_WHAT TO PRODUCE_:
What you write should be an exact copy of the material, from its first line through the line containing "(** ** Flights".

_EXERCISE INPUT_:
^^^^^^^^

(* ===== verification/RunnerRound.v ===== *)
(** One round of a Runner (scheduler/runtime.go, runOneTracked): from its flight to
    the execution of at most one frozen Slot, with the gates between. *)
From S2P Require Import Prelude GoHash Reason QueryPermits Runner QueryCooldown.

Open Scope Z_scope.

(** ** Flights

    One Query Group's flight is held by one holder at a time. *)
Definition FlightHeldBySlot : string := "slot".
Definition FlightHeldBySupplement : string := "supplement".
Definition FlightHeldByMaintenance : string := "maintenance".

Record flightHold : Type := mkHold {
  holder : string;
  turnedAway : bool;
}.

Definition Flights : Type := gmap string flightHold.

(** [tryAcquireAs]: the flight is taken, or what holds it is told. *)
Definition tryAcquireAs (group held_by : string) (active : Flights) : Flights * option string :=
  match active !! group with
  | Some hold =>
      (if (held_by =? FlightHeldBySlot)%string && negb (holder hold =? FlightHeldBySlot)%string && negb (turnedAway hold)
       then <[group := mkHold (holder hold) true]> active else active,
       Some (holder hold))
  | None => (<[group := mkHold held_by false]> active, None)
  end.

(** The release it returns; the answer is whether the turned-away Slot is told. *)
Definition releaseFlight (group : string) (active : Flights) : Flights * bool :=
  (delete group active, match active !! group with Some hold => turnedAway hold | None => false end).

(** ** What a round is answered *)

Record SlotDueFacts : Type := mkDueFacts {
  df_NotDueUntilUnix : Z;
  df_IntervalSeconds : Z;
  df_Retired : bool;
}.

(** [Next]'s answer: a due Slot, none, or an error by what it is. *)
Inductive NextAnswer : Type :=
  | NextDue (slot : FrozenSlot)
  | NextNotDue
  | NextNotExecutable (RetryWithin : Z)
  | NextRetry
  | NextBlocked (word : string)
  | NextFailed.

(** The request a round executes; [rq_normalBudget] is [WithNormalQueryBudget]. *)
Record SlotExecutionRequest : Type := mkRequest {
  rq_Slot : FrozenSlot;
  rq_ReplayExpired : bool;
  rq_Operation : Operation;
  rq_AttemptNo : Z;
  rq_OwnerFence : OwnerFence;
  rq_normalBudget : bool;
}.

(** [Execute]'s answer: a result, or an error by what it is; [ExecuteBacksOff] is an
    error [executionErrorBacksOff] counts. *)
Inductive ExecuteAnswer : Type :=
  | Executed (result : SlotExecutionResult)
  | ExecuteNotExecutable (RetryWithin : Z)
  | ExecuteDeferred (ReadinessReadyAt : Z)
  | ExecuteBacksOff
  | ExecuteCancelled.

(** An admission's answer: refused, or let through, with what gives it back or, of an
    admission that broke its contract, without. *)
Inductive AdmissionAnswer : Type :=
  | AdmissionDenied
  | AdmissionReleased
  | AdmissionWithoutRelease.

(** What the round's surroundings answer: its context, the session asked twice, the
    cooldown's store, the source, the checks of the Slot and of the request, the
    admission when there is one, and the executor. *)
Record Surroundings : Type := mkSurroundings {
  sr_cancelled : bool;
  sr_fence : option OwnerFence;
  sr_load : LoadAnswer;
  sr_next : bool → NextAnswer * SlotDueFacts;
  sr_slotValid : FrozenSlot → bool;
  sr_fenceAgain : option OwnerFence;
  sr_requestValid : SlotExecutionRequest → bool;
  sr_admission : option (Operation → AdmissionAnswer);
  sr_execute : SlotExecutionRequest → ExecuteAnswer;
}.

(** ** The Runner *)

Inductive DueVerdict : Type :=
  | DueVerdictUnknown
  | DueVerdictDue
  | DueVerdictNotDue.

Record RunnerDueBound : Type := mkDueBound {
  NotDueUntilUnix : Z;
  IntervalSeconds : Z;
  Deferred : bool;
  QueryCooldown : bool;
  Retired : bool;
  bound_Executed : bool;
  Verdict : DueVerdict;
}.

Record Runner : Type := mkRunner {
  rn_pool : Pool;
  rn_attempt : option recoveryAttempt;
  sourceFailures : Z;
  sourceNextAt : option Z;
  nextDeadline : option Z;
  dueBound : RunnerDueBound;
}.

Definition no_bound : RunnerDueBound := mkDueBound 0 0 false false false false DueVerdictUnknown.

Definition NewRunner (group : string) (store : bool) : Runner := mkRunner (new_pool group store) None 0 None None no_bound.

Definition set_pool (p : Pool) (r : Runner) : Runner := mkRunner p (rn_attempt r) (sourceFailures r) (sourceNextAt r) (nextDeadline r) (dueBound r).
Definition set_attempt (a : option recoveryAttempt) (r : Runner) : Runner := mkRunner (rn_pool r) a (sourceFailures r) (sourceNextAt r) (nextDeadline r) (dueBound r).
Definition set_source (n : Z) (at_ : option Z) (r : Runner) : Runner := mkRunner (rn_pool r) (rn_attempt r) n at_ (nextDeadline r) (dueBound r).
Definition set_deadline (at_ : option Z) (r : Runner) : Runner := mkRunner (rn_pool r) (rn_attempt r) (sourceFailures r) (sourceNextAt r) at_ (dueBound r).
Definition set_bound (b : RunnerDueBound) (r : Runner) : Runner := mkRunner (rn_pool r) (rn_attempt r) (sourceFailures r) (sourceNextAt r) (nextDeadline r) b.

Definition group_of_runner (r : Runner) : string := queryGroup (rn_pool r).

Definition NextReadyAt (r : Runner) : option Z :=
  match rn_attempt r with
  | Some a => if After (at_nextAt a) (sourceNextAt r) then at_nextAt a else sourceNextAt r
  | None => sourceNextAt r
  end.

Definition Unix (at_ : Z) : Z := at_ `div` Second.
Definition runnerBoundSecond (at_ : option Z) : Z := match at_ with Some at_ => Unix at_ | None => 0 end.

(** [recordDueBound]: the decision of a round as the bound a dispatcher acts on. *)
Definition recordDueBound (decision : string) (facts : SlotDueFacts) (r : Runner) : Runner :=
  let ready := runnerBoundSecond (NextReadyAt r) in
  let interval := df_IntervalSeconds facts in
  set_bound
    (if (decision =? "source_not_due")%string then mkDueBound (df_NotDueUntilUnix facts) interval false false (df_Retired facts) false DueVerdictNotDue
     else if (decision =? "source_backoff")%string then mkDueBound ready interval true false false false DueVerdictNotDue
     else if bool_decide (decision ∈ ["source_retry"; "source_blocked"; "view_not_executable"]%string) then mkDueBound ready interval true false false false DueVerdictUnknown
     else if (decision =? "query_readiness_deferred")%string then mkDueBound ready interval true false false true DueVerdictDue
     else if (decision =? "query_cooldown")%string then mkDueBound (runnerBoundSecond (wakeAt (queryCooldown (rn_pool r)))) interval false true false false DueVerdictDue
     else if bool_decide (decision ∈ ["execute"; "execution_returned"; "operation_not_ready"; "admission_denied"]%string)
     then match NextReadyAt r with
          | Some _ => mkDueBound ready interval true false false true DueVerdictDue
          | None => mkDueBound 0 interval false false false true DueVerdictDue
          end
     else mkDueBound 0 interval false false false false DueVerdictUnknown) r.

(** [NextDeadline] *)
Definition NextDeadline (now : Z) (r : Runner) : option Z :=
  match nextDeadline r with
  | Some at_ => Some at_
  | None =>
      let b := dueBound r in
      if (IntervalSeconds b <=? 0) || Retired b then None
      else if match Verdict b with DueVerdictNotDue => true | _ => false end && negb (Deferred b) && (0 <? NotDueUntilUnix b)
      then Some ((NotDueUntilUnix b + IntervalSeconds b) * Second)
      else Some (now + i64 (IntervalSeconds b * Second))
  end.

(** ** The round *)

Record RoundAnswer : Type := mkRoundAnswer {
  decision : string;
  attempted : bool;
  requested : option SlotExecutionRequest;
}.

(** The Query Group waits out its source: one more failure, and its backoff. *)
Definition backOffSource (l : RecoveryLimits) (now : Z) (r : Runner) : Runner :=
  let n := u32 (sourceFailures r + 1) in set_source n (Some (now + retryDelay l (group_of_runner r) n)) r.

Definition refuseViewNotExecutable (l : RecoveryLimits) (now RetryWithin : Z) (r : Runner) : Runner :=
  let n := u32 (sourceFailures r + 1) in
  let delay := retryDelay l (group_of_runner r) n in
  set_source n (Some (now + (if (0 <? RetryWithin) && (RetryWithin <? delay) then RetryWithin else delay))) r.

Section round.
Variables (recoveryOn : bool) (l : RecoveryLimits) (clk : nat → Z).

(** What a result or an error of the executor does to the Runner. *)
Definition afterExecute (s : Surroundings) (slot : FrozenSlot) (request : SlotExecutionRequest) (facts : SlotDueFacts) (r : Runner) : Runner * string :=
  match sr_execute s request with
  | ExecuteNotExecutable within => (refuseViewNotExecutable l (clk 6%nat) within r, "view_not_executable"%string)
  | ExecuteDeferred readyAt => (if clk 6%nat <? readyAt then set_source (sourceFailures r) (Some readyAt) r else r,
                                if clk 6%nat <? readyAt then "query_readiness_deferred"%string else "execution_returned"%string)
  | ExecuteBacksOff => (set_attempt (recordExecutionFailure recoveryOn l (group_of_runner r) (rn_attempt r) slot (clk 6%nat)) r, "execution_returned"%string)
  | ExecuteCancelled => (r, "execution_returned"%string)
  | Executed result =>
      let r := set_attempt (recordResult recoveryOn l (group_of_runner r) (rn_attempt r) slot result (clk 6%nat)) (set_deadline None r) in
      (set_pool (recordQueryAvailability (λ reading, clk (7 + reading)%nat) slot (rq_Operation request) result (df_IntervalSeconds facts) (rq_normalBudget request) (rn_pool r)) r,
       "execution_returned"%string)
  end.

(** A due Slot that passed its checks: the cooldown, the attempt's turn, the session
    asked again, the request, the admission, the executor. *)
Definition runSlot (s : Surroundings) (slot : FrozenSlot) (facts : SlotDueFacts) (r : Runner) : Runner * RoundAnswer :=
  let r := set_deadline (Some (FromUnixMilli (EarliestQueryDeadlineUnixMilli slot))) r in
  let '(p, held) := deferUnavailableQuery (λ reading, clk (16 + reading)%nat) slot (set_attempting (bool_decide (is_Some (rn_attempt r))) (rn_pool r)) in
  let r := set_pool p r in
  if held then (r, mkRoundAnswer "query_cooldown" false None)
  else
    let '(attempt, (operation, ready)) := operationFor recoveryOn (rn_attempt r) slot (clk 3%nat) in
    let r := set_attempt attempt r in
    if negb ready then (r, mkRoundAnswer "operation_not_ready" false None)
    else
      match sr_fenceAgain s with
      | None => (r, mkRoundAnswer "ownership_rejected" false None)
      | Some fence =>
          if negb (bool_decide (fence = Dispatch_OwnerFence slot)) then (r, mkRoundAnswer "ownership_rejected" false None)
          else
            let request := mkRequest slot (Disposition (Recovery slot) =? ReplayExpired)%string operation (attemptNo (rn_attempt r) slot) fence
              (queryCooldownLetsRun (rn_pool r)) in
            if negb (sr_requestValid s request) then (r, mkRoundAnswer "source_next" false None)
            else
              match default AdmissionReleased ((λ admission, admission operation) <$> sr_admission s) with
              | AdmissionDenied => (r, mkRoundAnswer "admission_denied" false None)
              | AdmissionWithoutRelease => (r, mkRoundAnswer "source_next" false None)
              | AdmissionReleased => let '(r, word) := afterExecute s slot request facts r in (r, mkRoundAnswer word true (Some request))
              end
      end.

(** Under the flight. *)
Definition runHeld (s : Surroundings) (r : Runner) : Runner * RoundAnswer * SlotDueFacts :=
  let none := mkDueFacts 0 0 false in
  if match sourceNextAt r with Some at_ => clk 0%nat <? at_ | None => false end then (r, mkRoundAnswer "source_backoff" false None, none)
  else
    match sr_fence s with
    | None => (r, mkRoundAnswer "ownership_rejected" false None, none)
    | Some fence =>
        let r := set_pool (restoreQueryCooldown fence (sr_load s) (rn_pool r)) r in
        let '(answer, facts) := sr_next s (queryCooldownHolds (clk 1%nat) (rn_pool r)) in
        match answer with
        | NextNotExecutable within => (refuseViewNotExecutable l (clk 2%nat) within r, mkRoundAnswer "view_not_executable" true None, facts)
        | NextRetry => (backOffSource l (clk 2%nat) r, mkRoundAnswer "source_retry" true None, facts)
        | NextBlocked _ => (backOffSource l (clk 2%nat) r, mkRoundAnswer "source_blocked" true None, facts)
        | NextFailed => (r, mkRoundAnswer "source_error" false None, facts)
        | NextNotDue => (set_deadline None (set_attempt None r), mkRoundAnswer "source_not_due" false None, facts)
        | NextDue slot =>
            let r := set_source 0 None r in
            if negb (sr_slotValid s slot) then (r, mkRoundAnswer "source_next" false None, facts)
            else let '(r, answer) := runSlot s slot facts r in (r, answer, facts)
        end
    end.

(** [runOneTracked]: the flight is held for the round and given back after it, and
    every round rewrites the bound. *)
Definition runOne (s : Surroundings) (active : Flights) (r : Runner) : Runner * Flights * RoundAnswer :=
  let none := mkDueFacts 0 0 false in
  if sr_cancelled s then (recordDueBound "cancelled" none r, active, mkRoundAnswer "cancelled" false None)
  else
    match tryAcquireAs (group_of_runner r) FlightHeldBySlot active with
    | (active, Some _) => (recordDueBound "single_flight_busy" none r, active, mkRoundAnswer "single_flight_busy" false None)
    | (active, None) =>
        let '(r, answer, facts) := runHeld s r in
        (recordDueBound (decision answer) facts r, (releaseFlight (group_of_runner r) active).1, answer)
    end.
End round.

^^^^^^^^

_SOLUTION TO THE PROBLEM_:
(* ===== verification/RunnerRound.v ===== *)
(** One round of a Runner (scheduler/runtime.go, runOneTracked): from its flight to
    the execution of at most one frozen Slot, with the gates between. *)
From S2P Require Import Prelude GoHash Reason QueryPermits Runner QueryCooldown.

Open Scope Z_scope.

(** ** Flights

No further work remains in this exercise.